(* ===== verification/AdminApp.v ===== *)
(** * Operations and the kill switch ([internal/app/adminapp])

    Listing what is deployed, and tearing down every execution of a tenant, a
    cluster, a campaign or an explicit list.  The bound on how long one call may
    take is not modelled: a purge that fails for it fails like any other. *)
From Stdlib Require Import Ascii.
From S2P Require Import Prelude Errors GoStrings Execution Campaign RunTable Store Cluster.
From S2P Require Import Reservation Quota CampaignApp Lifecycle LifecycleFacts.

Record RunningExecution := mkRunningExecution {
  re_ExecutionID : Z;
  re_Name : string;
  re_ProjectID : Z;
  re_DeployedAt : time;
  re_Running : bool
}.
Definition re_le (a b : RunningExecution) : Prop := re_ExecutionID a <= re_ExecutionID b.
#[global] Instance re_le_dec a b : Decision (re_le a b).
Proof. unfold re_le. apply _. Defined.

Definition ScopeTenant : string := "tenant".
Definition ScopeCluster : string := "cluster".
Definition ScopeCampaign : string := "campaign".
Definition ScopeExecutionList : string := "execution_list".

(** [strconv.ParseInt(s, 10, 64)] accepts what [Atoi] does. *)
Definition parseCampaignID (value : string) : result error Z :=
  match Atoi value with Some id => Ok id | None => Err ErrScopeInvalid end.

Fixpoint parse_ids (parts : list string) : result error (list Z) :=
  match parts with
  | [] => Ok []
  | p :: rest =>
      let p := TrimSpace p in
      if bool_decide (p = "") then parse_ids rest
      else match Atoi p with
           | None => Err ErrScopeInvalid
           | Some id => ids ← parse_ids rest; Ok (id :: ids)
           end
  end.
Definition parseExecutionList (value : string) : result error (list Z) :=
  parse_ids (SplitBy value ","%char).

Section adminapp.
Context {C H : Type} `{!Scheduler C} `{!Metrics H}.
Context (now : time).
Let W : Type := World C H.

Definition running_execution (s : Store) (kv : Z * time) : RunningExecution :=
  let '(name, project) :=
    match GetExecution kv.1 s with Ok c => (exe_Name c, exe_ProjectID c) | Err _ => ("", 0) end in
  mkRunningExecution kv.1 name project kv.2 (bool_decide (is_Some (CurrentRun kv.1 (st_runs s)))).
Definition RunningExecutions : M W error (list RunningExecution) :=
  deployed ← on_cluster (DeployedExecutions "");
  read_store (λ s, merge_sort re_le (running_execution s <$> map_to_list deployed)).

Definition deployedExecutionIDs (cluster : string) : M W error (list Z) :=
  deployed ← on_cluster (DeployedExecutions cluster);
  mret (map_to_list deployed).*1.

Definition of_tenant (s : Store) (tenantID executionID : Z) : bool :=
  match GetExecution executionID s with
  | Ok exe => bool_decide (exe_TenantID exe = Some tenantID)
  | Err _ => false
  end.
Definition deployedExecutionsForTenant (tenantID : Z) : M W error (list Z) :=
  ids ← deployedExecutionIDs "";
  read_store (λ s, filter (λ id, of_tenant s tenantID id = true) ids).

Definition campaignExecutionIDs (campaignID : Z) : M W error (list Z) :=
  c ← try_store (Get campaignID);
  inScope ← InScopeExecutions campaignID;
  deployed ← on_cluster (DeployedExecutions "");
  mret (merge_sort Z.le
    (inScope ++ filter (λ id, is_Some (deployed !! id)) (svc_ExecutionID <$> camp_Services c))).

Definition matchingExecutions (scope value : string) : M W error (list Z) :=
  if bool_decide (scope = ScopeExecutionList) then lift (parseExecutionList value)
  else if bool_decide (scope = ScopeCampaign) then
    campaignID ← lift (parseCampaignID value);
    campaignExecutionIDs campaignID
  else if bool_decide (scope = ScopeTenant) then
    match Atoi value with
    | None => throw ErrScopeInvalid
    | Some tenantID => deployedExecutionsForTenant tenantID
    end
  else if bool_decide (scope = ScopeCluster) then deployedExecutionIDs value
  else throw ErrScopeInvalid.

(** The loop over the targets: the ids whose purge succeeded. *)
Fixpoint purge_targets (targets : list Z) : M W error (list Z) :=
  match targets with
  | [] => mret []
  | executionID :: rest =>
      r ← attempt (Purge now executionID);
      aborted ← purge_targets rest;
      mret (if is_Ok r then executionID :: aborted else aborted)
  end.

(** The ids are returned with the error of a campaign that cannot be closed. *)
Definition Abort (scope value : string) : M W error (list Z * result error unit) :=
  targets ← matchingExecutions scope value;
  aborted ← purge_targets targets;
  let aborted := merge_sort Z.le aborted in
  if bool_decide (scope = ScopeCampaign) then
    match parseCampaignID value with
    | Err e => mret (aborted, Err e)
    | Ok campaignID =>
        r ← attempt (on_store (CampaignApp.Abort now campaignID));
        mret (aborted, r)
    end
  else mret (aborted, Ok tt).
End adminapp.

(** ** What the kill switch does *)
Section killswitch.
Context {C H : Type} `{!Scheduler C} `{!SchedulerLaws C} `{!Metrics H} `{!MetricsLaws H}.
Context (now : time).
Implicit Types w : World C H.

(** Nothing changes but that executions of [T] lose engines or their run. *)
Record only_tears (T : Z → Prop) (w w' : World C H) : Prop := {
  ot_catalog : st_catalog (w_store w') = st_catalog (w_store w);
  ot_campaigns : st_campaigns (w_store w') = st_campaigns (w_store w);
  ot_deployed : ∀ c e, deployed_on c (w_cluster w') !! e = deployed_on c (w_cluster w) !! e ∨
                       T e ∧ taken (deployed_on c (w_cluster w) !! e) (deployed_on c (w_cluster w') !! e);
  ot_current : ∀ e, CurrentRun e (st_runs (w_store w')) = CurrentRun e (st_runs (w_store w)) ∨
                    T e ∧ CurrentRun e (st_runs (w_store w')) = None
}.
#[global] Instance only_tears_po T : PreOrder (only_tears T).
Proof using.
  split; [by split; intros; auto|]. intros w1 w2 w3 [A1 A2 A3 A4] [B1 B2 B3 B4]. split.
  - congruence.
  - congruence.
  - intros c e. destruct (A3 c e) as [E1|[? E1]], (B3 c e) as [E2|[? E2]];
      [left; congruence|right; split; [done|].. ]; [by rewrite <- E1|by rewrite E2|by etrans].
  - intros e. destruct (A4 e) as [E1|[? E1]], (B4 e) as [E2|[? E2]]; rewrite ?E2, ?E1; auto.
Qed.

Lemma tears_cluster T e w w' :
  T e → only_removes e w w' → same_store w w' → only_tears T w w'.
Proof using.
  intros HT Hr Hs. unfold same_store in Hs. split; rewrite ?Hs; auto.
  intros c e'. destruct (Hr c e') as [->|[-> ?]]; auto.
Qed.
#[global] Instance tears_listing T c : Keeps (only_tears T) (on_cluster (H := H) (DeployedExecutions c)).
Proof using.
  intros w. unfold on_cluster. pose proof (list_reads c (w_cluster w)) as Hl.
  destruct (DeployedExecutions c (w_cluster w)) as [r cl]; cbn in *. split; auto.
  intros c' e. left. cbn. by rewrite Hl.
Qed.

Lemma tears_teardown (T : Z → Prop) e : T e → Keeps (only_tears T) (teardown (C := C) (H := H) now e).
Proof using MetricsLaws0.
  intros HT w. destruct (teardown_spec now e w) as (w' & -> & Ht). cbn. split.
  - apply (td_catalog _ _ _ _ Ht).
  - apply (td_campaigns _ _ _ _ Ht).
  - intros c e'. left. by rewrite (td_cluster _ _ _ _ Ht).
  - intros e'. unfold CurrentRun. rewrite (torn_current now e w w') by done.
    destruct (decide (e' = e)) as [->|]; auto.
Qed.
Lemma tears_capture (T : Z → Prop) e r : T e → Keeps (only_tears T) (captureLogs (C := C) (H := H) e r).
Proof using SchedulerLaws0.
  intros HT w. apply (tears_cluster _ e); [done|apply removes_capture|].
  assert (Keeps (same_store (C := C) (H := H)) (captureLogs e r)) as Hk
    by (unfold captureLogs; solve_keeps). apply Hk.
Qed.
Lemma tears_Purge (T : Z → Prop) e : T e → Keeps (only_tears T) (Purge (C := C) (H := H) now e).
Proof using SchedulerLaws0 MetricsLaws0.
  intros HT. pose proof (tears_teardown T e HT). pose proof (tears_capture T e) as Hcap.
  assert (∀ r, Keeps (only_tears T) (captureLogs (C := C) (H := H) e r)) by (intros; by apply Hcap).
  assert (∀ c, Keeps (only_tears T) (on_cluster (H := H) (PurgeExecution c e))).
  { intros c w. apply (tears_cluster _ e); [done|apply removes_purge|].
    apply (store_cluster (PurgeExecution c e)). }
  assert (Keeps (only_tears T) (on_metrics (C := C) (H := H)
    (modify (λ sh, (sh.1, MetricsPurge e sh.2))))).
  { intros w. split; auto. }
  unfold Purge, teardownAndCapture, currentRunOf. solve_keeps.
Qed.

Lemma tears_matching T scope value : Keeps (only_tears T) (matchingExecutions (C := C) (H := H) scope value).
Proof using SchedulerLaws0.
  unfold matchingExecutions, campaignExecutionIDs, deployedExecutionsForTenant, deployedExecutionIDs,
    InScopeExecutions. solve_keeps.
Qed.

(** An execution of which nothing is left. *)
Definition cleared (e : Z) (w : World C H) : Prop :=
  ∃ coll, executions (st_catalog (w_store w)) !! e = Some coll ∧
    (∀ c, c ∈ Clusters coll → deployed_on c (w_cluster w) !! e = None) ∧
    CurrentRun e (st_runs (w_store w)) = None.
Lemma cleared_tears T e w w' : only_tears T w w' → cleared e w → cleared e w'.
Proof using.
  intros [H1 _ H3 H4] (coll & Hc & Hd & Hr). exists coll. rewrite H1. split; [done|]. split.
  - intros c Hin. destruct (H3 c e) as [->|[_ Ht]]; auto.
  - destruct (H4 e) as [->|[_ ->]]; auto.
Qed.

Lemma purge_targets_spec targets w :
  ∃ aborted w', purge_targets now targets w = (Ok aborted, w') ∧
    only_tears (.∈ targets) w w' ∧ aborted `sublist_of` targets ∧
    Forall (λ e, cleared e w') aborted.
Proof using SchedulerLaws0 MetricsLaws0.
  revert w. induction targets as [|e targets IH]; intros w; cbn [purge_targets].
  { exists [], w. split; [done|]. split; [reflexivity|]. split; [done|constructor]. }
  pose proof (tears_Purge (.∈ e :: targets) e (list_elem_of_here _ _) w) as Hp.
  unfold mbind, M_bind, attempt. destruct (Purge now e w) as [r w1] eqn:Hpurge. cbn in Hp.
  destruct (IH w1) as (aborted & w2 & E & Ht & Hsub & Hall). rewrite E.
  eexists _, w2. split; [reflexivity|].
  assert (only_tears (.∈ e :: targets) w1 w2) as Ht'.
  { destruct Ht as [H1 H2 H3 H4]. split; [done|done| |].
    - intros c x. destruct (H3 c x) as [?|[? ?]]; [by left|right]. split; [by right|done].
    - intros x. destruct (H4 x) as [?|[? ?]]; [by left|right]. split; [by right|done]. }
  split; [by etrans|]. destruct r as [[]|err]; cbn [is_Ok].
  - split; [by constructor|]. constructor; [|done]. apply (cleared_tears _ _ _ _ Ht').
    destruct (Purge_Ok now e w w1 Hpurge) as (coll & Hc & Hgone & _ & Hrun & _).
    exists coll. split; [|done]. by rewrite (ot_catalog _ _ _ Hp).
  - split; [by constructor|done].
Qed.


(** The tenant kill switch looks at the control plane's own cluster only: an
    execution of the tenant that is deployed on another cluster and not there
    is not a target, and keeps its engines and its run. *)
Theorem tenant_abort_spares_other_clusters value w targets w1 e coll t :
  matchingExecutions ScopeTenant value w = (Ok targets, w1) →
  executions (st_catalog (w_store w)) !! e = Some coll → exe_TenantID coll = Some t →
  Atoi value = Some t → deployed_on "" (w_cluster w) !! e = None →
  ¬ e ∈ targets ∧
  ∃ aborted w', Abort now ScopeTenant value w = (Ok (aborted, Ok tt), w') ∧ ¬ e ∈ aborted ∧
    (∀ c, deployed_on c (w_cluster w') !! e = deployed_on c (w_cluster w) !! e) ∧
    CurrentRun e (st_runs (w_store w')) = CurrentRun e (st_runs (w_store w)).
Proof using SchedulerLaws0 MetricsLaws0.
  intros Hm Hex Hten Hval Hdep.
  pose proof (tears_matching (.∈ targets) ScopeTenant value w) as Ht1. rewrite Hm in Ht1. cbn in Ht1.
  assert (¬ e ∈ targets) as Hnot.
  { unfold matchingExecutions in Hm.
    rewrite !bool_decide_eq_false_2, bool_decide_eq_true_2, Hval in Hm by done.
    apply bind_Ok in Hm as (ids & w0 & Hids & Hread). injection Hread as <- _.
    apply bind_Ok in Hids as (dep & w2 & Hl & Hret). injection Hret as <- _.
    unfold on_cluster in Hl. destruct (DeployedExecutions "" (w_cluster w)) as [r cl] eqn:E.
    injection Hl as -> _. apply deployed_read in E as ->.
    rewrite list_elem_of_filter, list_elem_of_fmap. intros [_ ([e' d] & -> & Hin%elem_of_map_to_list)].
    cbn in Hdep. congruence. }
  split; [done|].
  destruct (purge_targets_spec targets w1) as (aborted & w2 & E & Ht2 & Hsub & _).
  assert (only_tears (.∈ targets) w w2) as Ht by (by etrans).
  exists (merge_sort Z.le aborted), w2. split.
  { unfold Abort. cbv [mbind M_bind]. rewrite Hm, E. by rewrite bool_decide_eq_false_2. }
  split.
  { rewrite (merge_sort_Permutation Z.le aborted). intros Hin. apply Hnot.
    apply sublist_subseteq in Hsub. by apply Hsub. }
  split; [intros c; by destruct (ot_deployed _ _ _ Ht c e) as [?|[? _]]|].
  by destruct (ot_current _ _ _ Ht e) as [?|[? _]].
Qed.
End killswitch.



(** The same system with its engines on cluster ["c"] of two clusters. *)
Definition fleet_world : World Fleet unit :=
  mkWorld (w_store running_world)
    {[ "" := NewScheduler; "c" := w_cluster running_world ]} NewObjectStore tt.
Lemma tenant_abort_spares_other_clusters_witness :
  ∃ aborted w', Abort 200 ScopeTenant "9" fleet_world = (Ok (aborted, Ok tt), w') ∧
    is_Some (fleet_deployed "c" (w_cluster w') !! 4) ∧
    CurrentRun 4 (st_runs (w_store w')) = Some 1.
Proof.
  assert (matchingExecutions ScopeTenant "9" fleet_world = (Ok [], fleet_world)) as Hm
    by (vm_compute; reflexivity).
  destruct (executions (st_catalog (w_store fleet_world)) !! 4) as [coll|] eqn:Hc;
    [|exfalso; vm_compute in Hc; discriminate Hc].
  assert (exe_TenantID coll = Some 9) as Ht
    by (vm_compute in Hc; injection Hc as <-; reflexivity).
  destruct (tenant_abort_spares_other_clusters 200 "9" fleet_world [] fleet_world 4 coll 9 Hm Hc Ht
    ltac:(vm_compute; reflexivity) ltac:(vm_compute; reflexivity))
    as (_ & aborted & w' & E & _ & Hdep & Hrun).
  exists aborted, w'. split; [exact E|]. split.
  - pose proof (Hdep "c" : fleet_deployed "c" (w_cluster w') !! 4 =
      fleet_deployed "c" (w_cluster fleet_world) !! 4) as ->.
    exists 50. vm_compute. reflexivity.
  - rewrite Hrun. vm_compute. reflexivity.
Defined.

■ ■ ■

*Task directions:* From the data above, show each line that contains "ScopeCampaign".

*Result of the task:*
Definition ScopeCampaign : string := "campaign".
  else if bool_decide (scope = ScopeCampaign) then
  if bool_decide (scope = ScopeCampaign) then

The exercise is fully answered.